Signalers employ various strategies to overcome interference from anthropogenic noise. We focus here on the flexibility afforded by having signals in more than one modality (Bro-Jørgensen, 2010; Halfwerk & Slabbekoorn, 2015; Partan & Marler, 1999). In such cases, animals may shift their signals from the noisy modality to the less noisy modality to increase the likelihood that the message of the signals gets through to the receivers (Partan et al., 2010; Partan, 2017).
Few studies tested the multi-modal shift hypothesis in signals used in territorial interactions. In one study, Ríos-Chelén et al. (2015) found that male red-winged blackbirds (Agelaius phoeniceus) did not use more intense visual signaling in noisier territories although they modified their acoustic signals. Another study on song sparrows (Melospiza melodia) found that males in noisier urban habitats were both more aggressive and used proportionally more visual threat signals (wing waves) during territory defense compared to the males in rural habitats, consistent with a multi-modal shift (Akçay et al., 2019). In another experiment, however, individual song sparrows did not increase their visual signaling effort when experimentally presented with noise, suggesting that multi-modal shift was not due to immediate plasticity (Akçay & Beecher, 2019).
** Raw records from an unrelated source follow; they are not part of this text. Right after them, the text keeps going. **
(** * stargazer backend: the conversational session cache of [backend/app.py]

    A shallow embedding of the request handlers of [backend/app.py]
    ([chat_gemini], [chat_history_list], [summarize], [ratelimit_handler])
    as functions in a state, trace and exception monad, followed by the
    properties of the handlers. *)

From Stdlib Require Import ZArith Floats.PrimFloat.
From stdpp Require Import gmap strings list pretty.

Set Warnings "-register-all".
Local Open Scope string_scope.
Local Open Scope list_scope.
Local Open Scope Z_scope.

(** ** Python values that reach the handlers *)

(** Python [bytes]. *)
Abbreviation bytes := (list Byte.byte).

(** A parsed JSON document, as [request.get_json()] hands it to the view
    (and as a view hands it back): [None], [bool], [int], [float], [str],
    [list] and [dict].  A [dict] is kept as the list of its items. *)
Inductive json : Type :=
| JNull
| JBool (b : bool)
| JInt (n : Z)
| JFloat (f : float)
| JStr (s : string)
| JArr (xs : list json)
| JObj (items : list (string * json)).

(** Python truth value of a parsed JSON document ([not v] is its negation). *)
Definition truthy (v : json) : bool :=
  match v with
  | JNull => false
  | JBool b => b
  | JInt n => negb (n =? 0)
  | JFloat f => negb (PrimFloat.eqb f 0%float)
  | JStr s => negb (String.eqb s "")
  | JArr xs => match xs with [] => false | _ => true end
  | JObj items => match items with [] => false | _ => true end
  end.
Here we investigate the responses of European robins (Erithacus rubecula) living in urban and rural habitats in Istanbul, Turkey, to simulated territorial intrusions with or without experimental noise playback. European robins have both visual and acoustic signals that are used in agonistic interactions (Lack, 1965). Previous studies have found that robins respond both to song and visual signals during territorial intrusions (Chantrey & Workman, 1984). Territory holders sing in response to the song of an intruder, while visual signals are used when the intruding male is within range of vision. Their most prominent visual signal is the neck display, which has been observed in response to the sight of a rival male’s red neck, or indeed even a ball of red feathers (Lack, 1965). Other visual territorial defense signals include wing flutters, pricking the tail up, and swaying, where the resident male moves his head from one side to the other (Lack, 1965).
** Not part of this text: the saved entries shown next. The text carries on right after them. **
(** * Drupal project estimation calculator: a shallow embedding

    Source: [website-audit/scripts/calculate_estimate.py].

    The script turns an inventory of entities (a JSON object) into an
    itemised hour estimate and renders it as a report.  This file embeds the
    estimation functions and the numeric content of the report, and proves
    the properties the specification states about them.

    Numbers.  The script computes with Python [float]s (IEEE 754 binary64)
    and small [int]s.  Every function below is written once, over a type
    [num] carrying the operations the script uses (class [Number]), and is
    run at two instances:
    - [binary64]: Rocq's primitive floats, which are Python's floats bit for
      bit; this is what the script evaluates;
    - [exact]: canonical rationals [Qc], the arithmetic of the
      specification's formulas, free of rounding.
    Facts that follow from the shape of the computation are proved for every
    instance; facts that need the laws of arithmetic are proved at [exact];
    concrete scenarios are evaluated at both.

    Inputs.  The functions are embedded at the types their annotations give:
    an entity is a [Dict[str, str]], an inventory maps keys to lists of
    entities, multipliers are a [Dict[str, float]].  Dictionaries that are
    only looked up are [gmap]s; dictionaries that are iterated keep their
    insertion order as lists of pairs. *)

From Stdlib Require Import ZArith QArith Qcanon Lia Lra Ascii String.
From Stdlib Require Import PrimFloat SpecFloat FloatOps FloatAxioms.
From stdpp Require Import base option list strings gmap.
Lemma Delete_loop key discStoreEntries acc :
  fold_left (fun acc entry =>
               if decide (Name (KeyInfo entry) <> key) then acc ++ [entry] else acc)
            discStoreEntries acc =
  acc ++ filter (fun entry => Name (KeyInfo entry) <> key) discStoreEntries.
Proof.
  revert acc. induction discStoreEntries as [|entry rest IH]; intros acc; simpl.
  - by rewrite app_nil_r.
  - rewrite IH, filter_cons. case_decide; [|done].
    by rewrite <- (assoc_L (++)).
Qed.















(** ** Runs without file system faults *)

Lemma createStoreIfNotExists_nofault d w :
  fs_faults w = [] -> createStoreIfNotExists d w = (Ok tt, created w).
Proof.
  destruct w as [[b|] ws fl en cl u]; simpl; intros ->; reflexivity.
Qed.

Lemma getStore_nofault d w :
  fs_faults w = [] ->
  getStore d w = (outcome_of (decode_file (fs_file w)), created w).
Proof.
  intros Hz. unfold getStore, bind.
  rewrite createStoreIfNotExists_nofault by done.
  destruct w as [[b|] ws fl en cl u]; simpl in *; subst; [|done].
  unfold ioutil_ReadFile. simpl.
  case_decide; [done|]. by destruct (json_Unmarshal b).
Qed.

Lemma created_frame w :
  fs_faults (created w) = fs_faults w /\ entropy (created w) = entropy w /\
  clock (created w) = clock w /\ os_user (created w) = os_user w /\
  decode_file (fs_file (created w)) = decode_file (fs_file w) /\
  created (created w) = created w.
Proof. by destruct w as [[b|] ws fl en cl u]. Qed.

Lemma ioutil_WriteFile_nofault data w :
  fs_faults w = [] ->
  ioutil_WriteFile data w =
    (Ok tt, mkWorld (Some data) (fs_writes w ++ [data]) [] (entropy w) (clock w) (os_user w)).
Proof. destruct w; simpl; intros ->; reflexivity. Qed.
There have been several studies on the singing and aggressive behaviors of robins in the presence of noise. A study by Mclaughlin and Kunc (2013) found that robins, after being lured by playback of a robin song from a speaker, tended to move away from the speaker when the speaker switched to playback of low-frequency noise mimicking typical traffic noise, particularly when the amplitude of noise was high (90 dB at 1m). In response increasing amplitude of noise, the robins sang shorter songs with fewer notes and increased the minimum frequency of their songs. In another study, experimental presentation of wind turbine noise during simulated territorial intrusions led to a decrease in low frequency elements in the songs, at the same time leading to an increase in flight rates (Zwart et al., 2016). Song rates did not significantly differ between the noise and no-noise conditions. Interestingly, fewer robins used visual threat postures under experimental presentation of noise compared to no noise, although the difference was not significant (Zwart et al. 2016).
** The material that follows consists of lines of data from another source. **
(** * math_toolbox_mvp: the plan executor, the discovery loop and the
      virtual-tool cache of [multi_agent_toolbox.py]

    The development embeds the Python module shallowly:
    - Python [str] values are Rocq strings of code points U+0000..U+00FF;
    - Python [float] values are IEEE 754 binary64 numbers, taken from the
      standard library's [SpecFloat] (round to nearest, ties to even);
    - values decoded by [json.loads] are the inductive type [json];
    - exceptions are values of type [exn], and code that may raise returns
      a [result]: a value or the exception raised;
    - the module-level dictionaries [virtual_tools] and [success_count]
      are finite maps, threaded through [ask_system] in a record [world].

    What the module imports rather than defines is taken as it is documented:
    [json.loads], the parsing of a string by [float], the C library's [pow]
    and the chat-completion service are parameters of the definitions that
    use them; [random] is a stream of raw draws. *)

From Stdlib Require Import ZArith Bool Ascii String List Lia.
From Stdlib Require Import Floats.SpecFloat.
From stdpp Require Import base option list gmap strings.

Local Open Scope Z_scope.

#[local] Set Warnings "-register-all".

(** ** Python strings *)

Module PyStr.

(** [str.isspace] on one code point below U+0100. *)
Definition isspace (c : ascii) : bool :=
  let n := N_of_ascii c in
  ((9 <=? n) && (n <=? 13) || (28 <=? n) && (n <=? 32)
   || (n =? 133) || (n =? 160))%N.

(** [str.lower] on one code point: A-Z, and the Latin-1 capitals
    U+00C0..U+00DE except the multiplication sign U+00D7. *)
Definition lower_char (c : ascii) : ascii :=
  let n := N_of_ascii c in
  if ((65 <=? n) && (n <=? 90)
      || (192 <=? n) && (n <=? 222) && negb (n =? 215))%N
  then ascii_of_N (n + 32) else c.

(** [str.upper] on one code point.  The sharp s becomes two letters; the
    micro sign U+00B5 and y with diaeresis U+00FF, whose capitals lie
    above U+00FF, are kept as they are. *)
Definition upper_char (c : ascii) : string :=
  let n := N_of_ascii c in
  if ((97 <=? n) && (n <=? 122)
      || (224 <=? n) && (n <=? 254) && negb (n =? 247))%N
  then String (ascii_of_N (n - 32)) EmptyString
  else if (n =? 223)%N then "SS"%string
  else String c EmptyString.

(** [s.lower()] and [s.upper()] for a text of code points up to U+00FF, one
    per character: there [str.lower] works on each character by itself.
    Texts with code points above U+00FF, on which it also looks at the
    neighbours of a character, are outside this model. *)
Fixpoint lower (s : string) : string :=
  match s with
  | EmptyString => EmptyString
  | String c r => String (lower_char c) (lower r)
  end.

Fixpoint upper (s : string) : string :=
  match s with
  | EmptyString => EmptyString
  | String c r => (upper_char c ++ upper r)%string
  end.

Fixpoint lstrip (s : string) : string :=
  match s with
  | EmptyString => EmptyString
  | String c r => if isspace c then lstrip r else s
  end.

Fixpoint rstrip (s : string) : string :=
  match s with
  | EmptyString => EmptyString
  | String c r =>
      match rstrip r with
      | EmptyString => if isspace c then EmptyString else String c EmptyString
      | r' => String c r'
      end
  end.

(** [s.strip()] *)
Definition strip (s : string) : string := rstrip (lstrip s).

(** [needle in hay] *)
Fixpoint contains (needle hay : string) : bool :=
  String.prefix needle hay
  || match hay with
     | EmptyString => false
     | String _ r => contains needle r
     end.

(** The characters of a string, as Python iterates over it. *)
Fixpoint chars (s : string) : list string :=
  match s with
  | EmptyString => []
  | String c r => String c EmptyString :: chars r
  end.

(** The double quote and the line feed, which a literal cannot hold. *)
Definition dquote : string := String (ascii_of_nat 34) EmptyString.
Definition newline : string := String (ascii_of_nat 10) EmptyString.

(** [str(n)] for an integer. *)
Definition digit (n : Z) : string :=
  String (ascii_of_N (48 + Z.to_N n)) EmptyString.

Fixpoint str_of_pos_fuel (fuel : nat) (n : Z) (acc : string) : string :=
  match fuel with
  | O => acc
  | S fuel' =>
      let acc' := (digit (n mod 10) ++ acc)%string in
      if n / 10 =? 0 then acc' else str_of_pos_fuel fuel' (n / 10) acc'
  end.

Definition str_of_int (n : Z) : string :=
  if n <? 0
  then ("-" ++ str_of_pos_fuel (Z.to_nat (Z.log2 (- n)) + 1) (- n) "")%string
  else str_of_pos_fuel (Z.to_nat (Z.log2 n) + 1) n "".

End PyStr.

(** ** Python floats *)

Module PyFloat.

Definition float := spec_float.

Definition prec : Z := 53.
Definition emax : Z := 1024.

Definition of_Z (n : Z) : float := binary_normalize prec emax n 0 false.

Definition zero : float := S754_zero false.
Definition one : float := of_Z 1.
Definition two : float := of_Z 2.

Definition add : float -> float -> float := SFadd prec emax.
Definition sub : float -> float -> float := SFsub prec emax.
Definition mul : float -> float -> float := SFmul prec emax.
Definition div : float -> float -> float := SFdiv prec emax.
Definition eqb : float -> float -> bool := SFeqb.
Definition ltb : float -> float -> bool := SFltb.
Definition abs : float -> float := SFabs.
Definition opp : float -> float := SFopp.

Definition is_nan (x : float) : bool :=
  match x with S754_nan => true | _ => false end.
Definition is_inf (x : float) : bool :=
  match x with S754_infinity _ => true | _ => false end.
Definition sign (x : float) : bool :=
  match x with
  | S754_zero s | S754_infinity s | S754_finite s _ _ => s
  | S754_nan => false
  end.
The presence of both acoustic and visual signals in territorial defense makes the European robin a suitable candidate for testing the multimodal shift hypothesis but to our knowledge no previous study compared visual signaling between urban and rural robins. We predict that robins in urban habitats will exhibit higher levels of visual signaling. Additionally, if such a multi-modal shift is due to phenotypic plasticity, robins should increase their visual signaling under experimental noise. Finally, in accordance with earlier studies, we also expect to see a greater level of aggression from urban robins compared to rural robins. If increased aggression is due to individual plasticity in response to noise, we also expect higher levels of aggression from robins in response to experimental noise.
Methods
Study sites and species
We carried out playback experiments with male European robins that held territories in rural areas (forests around Sariyer, Istanbul, 41° 9’ 50.73971”N, 29° 0’ 32.25243”E) and urban parks and green areas in Sariyer, Istanbul, Turkey in April and May 2021 (urban: n=9; rural: n=12). Robin territories were detected by the presence of an already-singing male robin before the first playback or during recording sessions prior to playback. We determined a central location by observing the robin’s flights for about 5 minutes, although we did not attempt to map the entire territory. In all trials reported below, only a single bird responded to the playback (in one case, we aborted the trial when a second male came to within 10 m of the speaker). It was not possible to record data blind as our study involved observing focal individuals in the field and noise manipulation was audible to all observers.
Stimuli
Playback stimuli were generated on the software Syrinx (John Burt, Portland, OR) from male European robin songs recorded in March 2021 in four of the nine study sites. We generated stimuli tapes by extracting high quality songs from each recording and filtering out low frequency noise below 1000 Hz. We added a silent period after each song so that stimuli were presented at a rate of one song per seven seconds. The songs lasted on average (±SD) 2.36 (±0.49). We created one-minute stimuli (consisting of nine different songs) which were repeated three times to make up three-minute stimuli to be played during the trials. In total, we used 17 tapes created from the songs of 17 different robins. The stimulus played for each subject came from a robin whose territory was separated by at least one km from that of the subject’s territory. Each subject received the same stimulus in both trials.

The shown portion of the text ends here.